Veronica, thank you for being our guest and for that really helpful analysis of Diana.

And a huge congratulations on your thirteenth Ellie Quick Mystery! I had no idea there are so many of them. I have lots of wonderful reading to do to catch up.
-Donna, July 19, 2011

I have been reading your books from the beginning, and look forward to each Ellie book. You are a very observant lady, and I enjoy your writings very much. If I were Diana's therapist, I would suggest that she be the best she could be, instead of competing with her mother's goodness, and failing. I have enjoyed Ellie's spunkiness; Diana seems very disappointed in her inability to rule her mother. Unfortunately, people like Diana rarely end up in therapy. It's to hard and threatening to change. That's my two penny thought.
-Lil Gluckstern, July 19, 2011

That's a fascinating character study. Veronica has created great, vivid story people who seem quite real. Well done!
-DeAnna Julie Dodson, July 19, 2011

I agree, DeAnna, Veronica sets a high standard for all writers to understand our characters as well as she understands hers. I imagine working with them through 13 books would deepen one's understanding, too.
-Donna, July 19, 2011

Hi Veronica
Congratulations on such a succesful series. It's a real problem, isn't? How do nice people end up with horrible kids? The answers to that question can be fascinating. I remember from the first Ellie book how she struggled to turn on the computer as Frank would never let her near it.
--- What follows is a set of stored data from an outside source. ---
(** [io.ReadFull(rand.Reader, make([]byte, n))] *)
Definition readRandom {S} (n : nat) : M S (bytes + error) :=
  fun w s => (w_rand w (w_draw w) n, drawWorld w, s).

(** The choice of a [select] between two ready cases. *)
Definition pickCase {S} : M S bool :=
  fun w s => (w_pick w (w_draw w), drawWorld w, s).

(** The result, the world and the state a run leaves. *)
Definition rv {S A} (x : A * World * S) : A := x.1.1.
Definition wv {S A} (x : A * World * S) : World := x.1.2.
Definition sv {S A} (x : A * World * S) : S := x.2.

Lemma run_eta {S A} (x : A * World * S) a : rv x = a -> x = (a, wv x, sv x).
Proof. by destruct x as [[? ?] ?]; intros <-. Qed.

(** Running a method of an object held in a field of another object. *)
Definition zoom {S T A} (view : T -> S) (upd : S -> T -> T) (m : M S A) : M T A :=
  fun w t => let '(a, w', s') := m w (view t) in (a, w', upd s' t).

(** [for _, x := range xs { if err := body(x); err != nil { return err } }] *)
Fixpoint forErr {S A} (body : A -> M S (option error)) (xs : list A) : M S (option error) :=
  match xs with
  | [] => ret None
  | x :: rest =>
      let* err := body x in
      match err with Some e => ret (Some e) | None => forErr body rest end
  end.

(** [for _, x := range xs { body(x) }] *)
Fixpoint forEach {S A} (body : A -> M S unit) (xs : list A) : M S unit :=
  match xs with
  | [] => ret tt
  | x :: rest => body x ;; forEach body rest
  end.

(** ** Laws of the world *)

Lemma later_refl w : world_ok w -> later w w.
Proof. split; [done | lia]. Qed.

Lemma later_trans w1 w2 w3 : later w1 w2 -> later w2 w3 -> later w1 w3.
Proof. intros [_ ?] [? ?]. split; [done | lia]. Qed.

Lemma later_world_ok w w' : later w w' -> world_ok w'.
Proof. by intros [? _]. Qed.

Lemma later_now w w' : later w w' -> now w <= now w'.
Proof. by intros [_ ?]. Qed.

Lemma now_range w : world_ok w -> 0 < now w < horizon.
Proof. intros (_ & H & _). apply H. Qed.

Lemma later_tick w : world_ok w -> later w (tickWorld w).
Proof. intros H. split; [exact H |]. unfold now; simpl. apply H. lia. Qed.

Lemma later_draw w : world_ok w -> later w (drawWorld w).
Proof. intros H. split; [exact H |]. unfold now; simpl. lia. Qed.

Lemma later_sleep w t : world_ok w -> t < horizon -> later w (sleepWorld t w).
Proof.
  intros (H1 & H2 & H3) Ht. split; [split; [|split]|].
  - intros i j Hij; simpl. specialize (H1 i j Hij). lia.
  - intros i; simpl. specialize (H2 i). lia.
  - exact H3.
  - unfold now; simpl. lia.
Qed.

Lemma now_sleep w t : now (sleepWorld t w) = Z.max t (now w).
Proof. done. Qed.

(** A concrete world for examples: one microsecond between readings. *)
Definition world_example : World :=
  mkWorld (fun i => 1000000 + 1000 * Z.min (Z.of_nat i) 1000000) 0
          (fun _ n => inl (replicate n x2a)) (fun _ => true) 0.

Lemma world_example_ok : world_ok world_example.
Proof.
  split; [|split]; simpl; unfold horizon.
  - lia.
  - lia.
  - intros _ n b [= <-]. apply length_replicate.
Qed.

(** ** Reasoning forwards *)

(** A computation from a state ends in [Q]. *)
Definition wp {S A} (m : M S A) (Q : A -> World -> S -> Prop) (w : World) (s : S) : Prop :=
  let '(a, w', s') := m w s in Q a w' s'.

Lemma wp_run {S A} (m : M S A) Q w s a w' s' : wp m Q w s -> m w s = (a, w', s') -> Q a w' s'.
Proof. unfold wp. intros Hwp E. by rewrite E in Hwp. Qed.

Lemma wp_bind {S A B} (m : M S A) (k : A -> M S B) Q w s :
  wp m (fun a => wp (k a) Q) w s -> wp (bind m k) Q w s.
Proof. unfold wp, bind. by destruct (m w s) as [[a w'] s']. Qed.

Lemma wp_mono {S A} (m : M S A) (P Q : A -> World -> S -> Prop) w s :
  wp m P w s -> (forall a w' s', P a w' s' -> Q a w' s') -> wp m Q w s.
Proof. unfold wp. destruct (m w s) as [[a w'] s']. auto. Qed.

Lemma wp_ret {S A} (a : A) (Q : A -> World -> S -> Prop) w s : Q a w s -> wp (ret a) Q w s.
Proof. done. Qed.

Lemma wp_get {S B} (k : S -> M S B) Q w s : wp (k s) Q w s -> wp (bind get k) Q w s.
Proof. done. Qed.

Lemma wp_timeNow {S B} (k : Z -> M S B) Q w s : wp (k (now w)) Q (tickWorld w) s -> wp (bind timeNow k) Q w s.
Proof. done. Qed.

Create HintDb go.
#[export] Hint Resolve later_refl later_tick later_draw later_world_ok later_now : go.

(** ** Tactics *)

(** Unfold the monad's plumbing in the goal. *)
Ltac go_simpl :=
  cbv beta iota zeta delta
    [bind ret get put modify timeNow readRandom pickCase zoom sleepUntil].

Ltac go_simpl_in H :=
  cbv beta iota zeta delta
    [bind ret get put modify timeNow readRandom pickCase zoom sleepUntil] in H.

(** Case analysis on the first monadic call whose result the goal inspects. *)
Ltac go_step :=
  match goal with
  | |- context [match ?m ?w ?s with (_, _) => _ end] =>
      lazymatch type of (m w s) with
      | (_ * World * _)%type =>
          let a := fresh "a" in let w' := fresh "w" in let s' := fresh "s" in
          let E := fresh "E" in
          destruct (m w s) as [[a w'] s'] eqn:E
      end
  end.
He was obviously such an overbearing man, it gave a lot of clues to how the relationship would develop.
Congratulations again,
-Dolores Gordon-Smith, July 20, 2011

Veronica here. Thanks for your comments. I like the idea of Diana going into therapy. Recently Thomas suggested she went on an anger management course, but of course she didn't. She never gives up, though, and in this next book she's set her eyes on a different target, and is using Ellie to help her achieve it. I think this time - maybe - Diana will get what she wants. Veronica Heley

-Veronica Heley, July 20, 2011

Oh, Veronica, now you really have our curiosity up. If Diana's plan is going to work out I hope Ellie thinks it's a better one than she usually comes up with.